最近の医学界では「高齢者は肉を食べるのが良い」という流れになっているようですが、
果たしてそれは本当でしょうか。確かに高齢になれば筋肉が減少して、それが原因でさま
ざまな不都合なことが起きるようになります。だから肉を食べるというということになる
のですが、実は、高齢になって赤身の肉を多く食べている国の人は、意外にも病気がちで
短命であるというデータがあるのです。

一方で、健康食の代表として古くから注目されているのが、魚介類を中心にしたタンパク
質を摂るという地中海食ですが、同じく世界的な長寿国とされている日本でも、実は同じ
ような食事スタイルになっているのです。
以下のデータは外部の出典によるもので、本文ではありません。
(** C22: disarming, except for the event right in front of the later insert
    point, takes the event out of the queue wherever it is and leaves the order
    of the others; disarming an event that is not armed changes nothing. *)
Theorem event_disarm_refines (l : EventLoop) (q : queue) (e : positive) :
  repr l q -> e ∈ dom (events l) -> last (now q ++ soon q) <> Some e ->
  exists l', disarm e l = Ret l' /\ repr l' (Queue.remove e q) /\ same_world l l' /\
    isArmed e l' = Ret false /\ (e ∉ items q -> l' = l).
Proof.
  intros Hr He Hp.
  destruct (disarm_refines l q e Hr He) as (l'&Hd&Hr'&Hw);
    [by apply bool_decide_eq_false|].
  exists l'. split_and!; try done.
  - pose proof Hw as (Hdom&_). pose proof Hr' as (Hl'&_).
    rewrite (links_isArmed _ _ _ Hl') by (by rewrite Hdom). f_equal.
    apply bool_decide_eq_false. unfold items, Queue.remove. cbn.
    rewrite <- !filter_app. intros [? _]%list_elem_of_filter. done.
  - intros Hni. pose proof Hr as ((_&_&_&Hf)&_). apply elem_of_dom in He as [ev Hev].
    unfold disarm, get_event in Hd. rewrite Hev, (Hf _ _ Hev Hni) in Hd.
    by injection Hd.
Qed.

Lemma event_disarm_refines_witness :
  exists l', disarm 1 armed_loop = Ret l' /\
    repr l' (Queue.remove 1 (mkQueue [] [1%positive; 2%positive] [3%positive])) /\
    same_world armed_loop l' /\ isArmed 1 l' = Ret false /\
    (1%positive ∉ items (mkQueue [] [1%positive; 2%positive] [3%positive]) ->
     l' = armed_loop).
Proof.
  destruct armed_loop_repr as (Hr&He&Hd).
  apply (event_disarm_refines armed_loop (mkQueue [] [1%positive; 2%positive] [3%positive])
    1 Hr).
  - rewrite Hd. cbn. set_solver.
  - discriminate.
Defined.

(** [disarm] leaves [later_insert_point] at the event it takes out.  If
    another event is armed later next, it is linked behind the disarmed event
    and not into the queue: [isArmed] says yes, so that it is never armed again,
    and no [wait] fires it; if the disarmed event was destroyed instead,
    [armLater] writes to its freed memory. *)
Lemma event_disarm_dangling (l : EventLoop) (q : queue) (e f : positive) :
  repr l q -> entered l -> last (now q ++ soon q) = Some e ->
  f ∈ dom (events l) -> f ∉ items q ->
  (exists l1 l2, disarm e l = Ret l1 /\ armLater f l1 = Ret l2 /\
     isArmed f l2 = Ret true /\ (forall h, arm h f l2 = Ret l2) /\
     head l2 = hd_or (items (Queue.remove e q)) None /\
     chain (events l2) Head (items (Queue.remove e q)) None /\
     f ∉ items (Queue.remove e q)) /\
  (exists l1, destroy_event e l = Ret l1 /\ armLater f l1 = Halt UndefinedBehaviour).
Proof.
  intros Hr Hent Hlast Hf Hnf.
  assert (Hei : e ∈ items q).
  { unfold items. rewrite app_assoc. apply elem_of_app. left. by apply last_Some_elem_of. }
  assert (Hfe : f <> e) by (by intros ->).
  destruct (disarm_insert_point l q e Hr) as (l1&Hd&Hl1&Hla&Hev&Htl&Hw);
    [by apply bool_decide_eq_true|].
  assert (Hsub : forall x, x ∈ items (Queue.remove e q) -> x ∈ items q /\ x <> e).
  { intros x. unfold items, Queue.remove. cbn. rewrite <- !filter_app.
    intros [? ?]%list_elem_of_filter. done. }
  pose proof (same_world_entered _ _ Hw Hent) as Hent1. pose proof Hw as (Hdom&_).
  assert (Hnf1 : f ∉ items (Queue.remove e q)) by (intros Hx; by apply Hsub in Hx as [? _]).
  assert (Hne1 : e ∉ items (Queue.remove e q)) by (intros Hx; by apply Hsub in Hx as [_ ?]).
  split.
  - destruct (armLater_dangling l1 _ e f Hl1 Hent1 Hla Hev Hne1 Htl) as
      (l2&Ha&Harm&Hh&Hfr&Hent2&_); [by rewrite Hdom|done|done|].
    exists l1, l2. split_and!; try done.
    + intros h. assert (Hno : forall k, (_ ← assert_local l2; armed ← isArmed f l2;
        if armed : bool then Ret l2 else k) = Ret l2)
        by (intros k; by rewrite assert_local_ok, bind_ret, Harm).
      destruct h; apply Hno.
    + rewrite Hh. apply Hl1.
    + eapply chain_frame; [exact Hfr|apply Hl1].
  - unfold destroy_event. rewrite Hd, bind_ret. eexists; split; [done|].
    set (ld := set_events _ l1). unfold armLater.
    rewrite (assert_local_ok ld), bind_ret by done.
    assert (Hfd : events ld !! f = Some fresh_event).
    { cbn. rewrite lookup_delete_ne by done. rewrite <- Hdom in Hf.
      apply elem_of_dom in Hf as [ev Hfv]. rewrite Hfv. f_equal.
      destruct Hl1 as (_&_&_&Hfresh). by eapply Hfresh. }
    unfold isArmed, get_event at 1. rewrite Hfd. cbn [mbind outcome_bind prev fresh_event].
    change (later_insert_point ld) with (later_insert_point l1). rewrite Hla.
    unfold link. cbn [load]. unfold get_event. cbn. by rewrite lookup_delete_eq.
Qed.

Lemma event_disarm_dangling_witness :
  (exists l1 l2, disarm 2 armed_loop = Ret l1 /\ armLater 4 l1 = Ret l2 /\
     isArmed 4 l2 = Ret true /\ (forall h, arm h 4 l2 = Ret l2) /\
     head l2 = Some 1%positive /\
     chain (events l2) Head [1%positive; 3%positive] None /\
     4%positive ∉ [1%positive; 3%positive]) /\
  (exists l1, destroy_event 2 armed_loop = Ret l1 /\
     armLater 4 l1 = Halt UndefinedBehaviour).
Proof.
  destruct armed_loop_repr as (Hr&He&Hd).
  apply (event_disarm_dangling armed_loop (mkQueue [] [1%positive; 2%positive] [3%positive])
    2 4 Hr He).
  - reflexivity.
  - rewrite Hd. cbn. set_solver.
  - cbn. set_solver.
Defined.

(** [turn] fires exactly when an event is armed, and [turnLoop], hence every
    [wait] and [poll] that returns, returns [true]. *)
Lemma event_turn_result {U} (fire : positive -> U -> prog U) (port : option (U -> prog U))
    (u : U) (l : EventLoop) :
  match turn fire u l with
  | Ret (b, _, _) => b = bool_decide (is_Some (head l))
  | Halt _ => is_Some (head l)
  end /\
  match wait fire port u l with Ret (b, _, _) => b = true | Halt _ => True end.
Proof.
  assert (Hturn : forall u l, match turn fire u l with
    | Ret (b, _, _) => b = bool_decide (is_Some (head l)) | Halt _ => is_Some (head l) end).
  { clear. intros u l. unfold turn. destruct (head l) as [e|]; [|done].
    destruct (_ ≫= _) as [[[b u'] l']|f] eqn:Ht; [|done].
    do 4 (apply bind_Ret_inv in Ht as (?&_&Ht)).
    apply bind_Ret_inv in Ht as ([u2 l2]&_&Ht). by injection Ht as <- _ _. }
  split; [apply Hturn|]. unfold wait.
  destruct (match port with Some poll => _ | None => _ end) as [[u1 l1]|]; [|done].
  rewrite bind_ret. unfold turnLoop. generalize (Z.to_nat 65536) as steps. intros steps.
  revert u1 l1. induction steps as [|steps IH]; intros u1 l1; cbn; [done|].
  destruct (head l1) eqn:Hh; [|done]. specialize (Hturn u1 l1).
  destruct (turn fire u1 l1) as [[[more u2] l2]|] eqn:Ht; [|done]. cbn.
  rewrite Hturn, Hh. rewrite bool_decide_eq_true_2 by eauto. apply IH.
Qed.

(** A [WaitScope] around any number of polls: the loop implements what its handlers
    make of the queue, nobody else can enter a loop on the thread or destroy this
    one meanwhile, and the destructor leaves the thread as it was. *)
Lemma wait_scope_bracket {U} (fire : positive -> U -> prog U) (l : EventLoop) (q q' : queue)
    (u u' : U) (other : EventLoop) :
  repr l q -> local_loop l = None ->
  legal_run (dom (events l)) fire (Z.to_nat 65536) u q ->
  Queue.run fire (Z.to_nat 65536) u q = Some (u', q') ->
  exists l1 l2 l3,
    WaitScope_new l = Ret l1 /\ EventLoop_drop l1 = Halt AssertionFailed /\
    (local_loop other = local_loop l1 -> WaitScope_new other = Halt AssertionFailed) /\
    WaitScope_poll fire None u l1 = Ret (u', l2) /\
    WaitScope_drop l2 = Ret l3 /\ repr l3 q' /\ local_loop l3 = None /\
    EventLoop_drop l3 = Ret tt.
Proof.
  intros Hr Hl Hlegal Hrun. set (l1 := set_local (Some (self l)) l).
  destruct (turn_loop_refines fire (Z.to_nat 65536) u l1 q u' q' Hr eq_refl Hlegal Hrun)
    as (l2&Ht&Hr2&(_&Hs&Hl2)).
  exists l1, l2, (set_local None l2). split_and!.
  - unfold WaitScope_new, enterScope. rewrite Hl. reflexivity.
  - unfold EventLoop_drop. rewrite bool_decide_false; [reflexivity|].
    intros H. apply H. reflexivity.
  - intros Ho. unfold WaitScope_new, enterScope. rewrite Ho. reflexivity.
  - assert (Hw : wait fire None u l1 = Ret (true, u', l2)).
    { unfold wait, turnLoop. rewrite bind_ret. exact Ht. }
    unfold WaitScope_poll, EventLoop_poll. cbn [fmap option_fmap option_map].
    rewrite Hw. reflexivity.
  - unfold WaitScope_drop, leaveScope. rewrite Hl2, Hs. cbn.
    rewrite bool_decide_true; reflexivity.
  - exact Hr2.
  - reflexivity.
  - reflexivity.
Qed.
違いは、地中海食は生野菜・果物・オリーブオ
イル・ポリフェノールを多く含むワインなどに対して、和食では海藻や食物繊維の多い食
品、納豆や味噌、漬物などの発酵食品が多いということです。

お解りでしょうか、高齢になれば「タンパク質」の摂取は必要という点では異論はありま
せんが、短命の国では牛や豚の赤身を摂り、長寿国では魚やナッツなどのマメ類を摂って
いるという点が違うのです。

赤身の肉には、長寿遺伝子に異常を引き起こすアミノ酸が含まれるというのがその理由と
言われていて、近年、健康志向の強まりで敬遠されている霜降り肉の方がまだヘルシーと
いった話もあります。

いずれにしても、高齢者が不足しがちなタンパク質は摂取する必要がありますが、それが
赤身の肉ではなく、魚介類やナッツ類に求める方が好ましいということなのです。日本食
にも、古くから大豆や大豆製品、小魚などでタンパク質が補える内容になっていますので、
今更、赤身の肉を増やす必要もなく、タンパク質を豊富に含む日本食の食材を意識するこ
とで、タンパク質は十分に摂取可能ということなのです。

2.タンパク質の摂取法

タンパク質は、筋肉や骨、皮膚、内臓、血液など、体の主要部分のほとんどを構成する成
分になっています。ところが高齢になると、食欲低下・吸収力低下などでタンパク質が不
足しやすくなります。すると、筋肉量が減少(サルコペニア)して歩行能力が低下したり
免疫が低下して病気にかかりやすくなったりします。つまり、健康寿命を縮める大きな要
因の1つになるということです。

そこで、前述の「赤身の肉」の話になるのですが、赤身の肉は確かにタンパク質が多く含
まれていますが、他にも多くの食品にも含まれています。一般的に、広く話題になるよう
な話の内容は、どちらかと言えば、雑誌やテレビなどの宣伝効果によることが多く、その
内容も一部のスポンサーの意思に添うように発せられていることが多いのです。

高齢者のタンパク質が不足する理由は、そもそも日本人はタンパク質の摂取量が不足して
いる状態にあり、多少多く摂っても糖質や脂質のように体内に蓄積されることなく排出さ
れてしまいます。また、摂取したタンパク質の約30%は熱として消費されてしまいます
ので、健康寿命を維持するためには高齢者はしっかりタンパク質を摂る必要があります。

赤身の肉以外にタンパク質を摂る方法としては、大豆製品(豆腐・高野豆腐・湯葉・納豆
など)、小魚の振り掛け、すり身(魚が主原料のかまぼこなど)、毎日、少量でも継続し
て摂取することが大切です。もちろん地中海食だって、赤身の肉が含まれることもありま
すので、赤身の肉を絶対食べてはいけないということではなく、シーフードが中心で毎日
なら、赤身肉は週1回程度という比率にするということです。

日本人は全体的にタンパク質が不足気味ですので、高齢になってからというものでもなく、
年齢に関係なく、今日からタンパク質を多く摂れるような食生活を考えてみましょう。